Yet unlucky for her, the morning rays sliced through from the opened door of her room. It earned a sigh to escape from her tired lips.
There he goes again.
Lorraine enters, nonchalance she worn on her face as she went straight to her table, dropping her handbag (one which she designed, but he never notices) before dropping her body on the couch. She never uttered a word, not recognizing his presence but Chron, her android, was quick and mannered in giving out the first greeting, affirming of his presence that was seated at her bed. "A pleasure morning, Your highness Prince Charles. Miss Lorraine and I had just arrived."

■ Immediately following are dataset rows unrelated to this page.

(** * LegalLens.AI: the persistent store and the batch upload pipeline

    A shallow embedding of [services/storageService.ts] (the local-storage
    backed store) and of the handlers of [components/ContractUpload.tsx]
    (file submission, batch analysis, removal) and of the two controls
    that take items out of the batch, with the properties the
    specification states about them.

    Conventions.
    - A string held by [localStorage] is represented by what [JSON.parse]
      makes of it: the empty string, a text [JSON.parse] rejects, the
      array it denotes, or a value that is not an array.  An array whose
      elements do not have the shape of the TypeScript type of the key is
      not represented.
    - JavaScript exceptions are explicit: a computation ends in [Return v]
      or in [Throw e]; code that touches [localStorage] threads the storage
      through a small state-and-exception monad.
    - The browser and the analysis service are parameters: whether
      [localStorage.setItem] accepts a write, given the texts held and the
      text to store, what the file reader and the analysis client answer,
      which identifier and clock value a dispatch draws.
    - A handler runs on the component state of the render it was created
      in, and no other event is handled while it awaits.  Timers and
      [console] output are left out. *)

From Stdlib Require Import ZArith Lia.
From stdpp Require Import base option list strings sorting.

Open Scope string_scope.
Open Scope list_scope.
Open Scope Z_scope.
Lemma printDiff_text_positional (oldContent newContent filename : string) :
  printDiff_text oldContent newContent filename =
    Some ((if str_empty filename then "" else diff_header filename)
          +:+ render (positional_diff (getlines oldContent) (getlines newContent))
          +:+ nl).
Proof. drop_vars.
  set (oldLines := getlines oldContent). set (newLines := getlines newContent).
  destruct (printDiff_loop_walk oldLines newLines (length oldLines + length newLines) 0 0
              (if str_empty filename then "" else diff_header filename))
    as (ls & Hwalk & Hloop); [lia|].
  pose proof (greedy_walk_positional oldLines newLines
                (length oldLines + length newLines) 0 0) as Hpos.
  rewrite !drop_0 in Hpos.
  rewrite (greedy_walk_det _ _ _ _ _ _ Hwalk (Hpos ltac:(lia))) in Hloop.
  unfold printDiff_text. fold oldLines newLines.
  assert ((if negb (str_empty filename)
           then "--- a/" +:+ filename +:+ nl +:+ "+++ b/" +:+ filename +:+ nl
           else "") = (if str_empty filename then "" else diff_header filename)) as ->.
  { by destruct (str_empty filename). }
  rewrite Hloop. simpl. by rewrite !append_assoc.
Qed.

(** X20.  The line diff is positional: [printDiff] compares line [k] of the
    old text with line [k] of the new text only.  Equal lines are printed
    once as context, different lines as a removed and an added line, and
    the lines of the longer text beyond the shorter one are printed as
    removed or as added.  A line inserted at the top of a text therefore
    changes the report for every line below it. *)
Theorem printDiff_positional (oldContent newContent filename : string) (st : Repo) :
  printDiff oldContent newContent filename st =
    (mkRepo (disk st) (stagingArea st)
            (cout st +:+ (if str_empty filename then "" else diff_header filename)
                     +:+ render (positional_diff (getlines oldContent)
                                                 (getlines newContent)) +:+ nl),
     Ok tt).
Proof. drop_vars.
  unfold printDiff, print. rewrite printDiff_text_positional. cbn [default].
  by rewrite ?append_assoc.
Qed.

(** *** Splitting a text into lines *)

Lemma getlines_from_unlines (lines : list string) (l : string) :
  Forall (λ line, has_char LF line = false) lines →
  has_char LF l = false →
  getlines (unlines lines +:+ l) = (lines ++ (if str_empty l then [] else [l]))%list.
Proof. drop_vars.
  intros Hlines Hl. unfold getlines.
  induction Hlines as [|line lines Hline _ IH].
  - change (unlines [] +:+ l) with l. simpl.
    assert (∀ acc, getlines_from acc l
                   = if str_empty (acc +:+ l) then [] else [acc +:+ l]) as Hlast.
    { clear -Hl. induction l as [|c l IH]; intros acc.
      - by rewrite append_nil_r.
      - simpl in Hl. apply orb_false_iff in Hl as [Hc Hl].
        cbn [getlines_from]. rewrite Hc, IH by done.
        by rewrite append_assoc. }
    apply (Hlast "").
  - cbn [unlines foldr]. fold (unlines lines). rewrite !append_assoc.
    by rewrite getlines_from_line, IH.
Qed.
(** * The Helixir REST client: validators, range chunker and response unmarshalling

    A shallow embedding of
    - [helixirapi/helixir_api.py]: the parameter validators of [HelixirApi]
      and [_handle_candle_response], the loop that splits a candle request
      into sub-requests;
    - [quantnote_api/models/unmarshal.py] and [helixirapi/models/definitions.py]:
      the generic decoding of a JSON payload into response entities. The
      entry point of [unmarshal.py] is read together with the [Definition]
      class of [definitions.py]; the registry [models.name_to_class] they
      share is a parameter.

    Python integers are [Z]; [None] is [option]'s [None]; an exception is the
    [Raise] branch of [result]; a Python [dict] whose iteration order the code
    relies on is an association list, an attribute bag ([__dict__]) is a
    [gmap]. *)

From Stdlib Require Import ZArith Ascii String List Lia.
From stdpp Require Import base option list gmap strings.

Local Open Scope string_scope.
Local Open Scope list_scope.
Local Open Scope Z_scope.

Set Warnings "-register-all".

Lorraine could tell that he nodded, and used his simple hand gesture (swaying two fingers up the the air) to keep the android out of the room for their privacy. Prince Charles had always been like that. He had little to no words to spare, and if ever he did, he talks so much. Too much, if she may add. That was what she was evading. The android buzzed in, waving first to his owner before walking out of the door, closing it tightly. Lorraine could feel the air thinning as it did.
"No welcome back?" Her eyes were shut closed, but her fist were clenched inside her coat's pocket. She kept her voice as stern as possible. No sweet endearment. She had tried that before, but did he care?
"I assume that's one of your pieces, that bag, those boots.."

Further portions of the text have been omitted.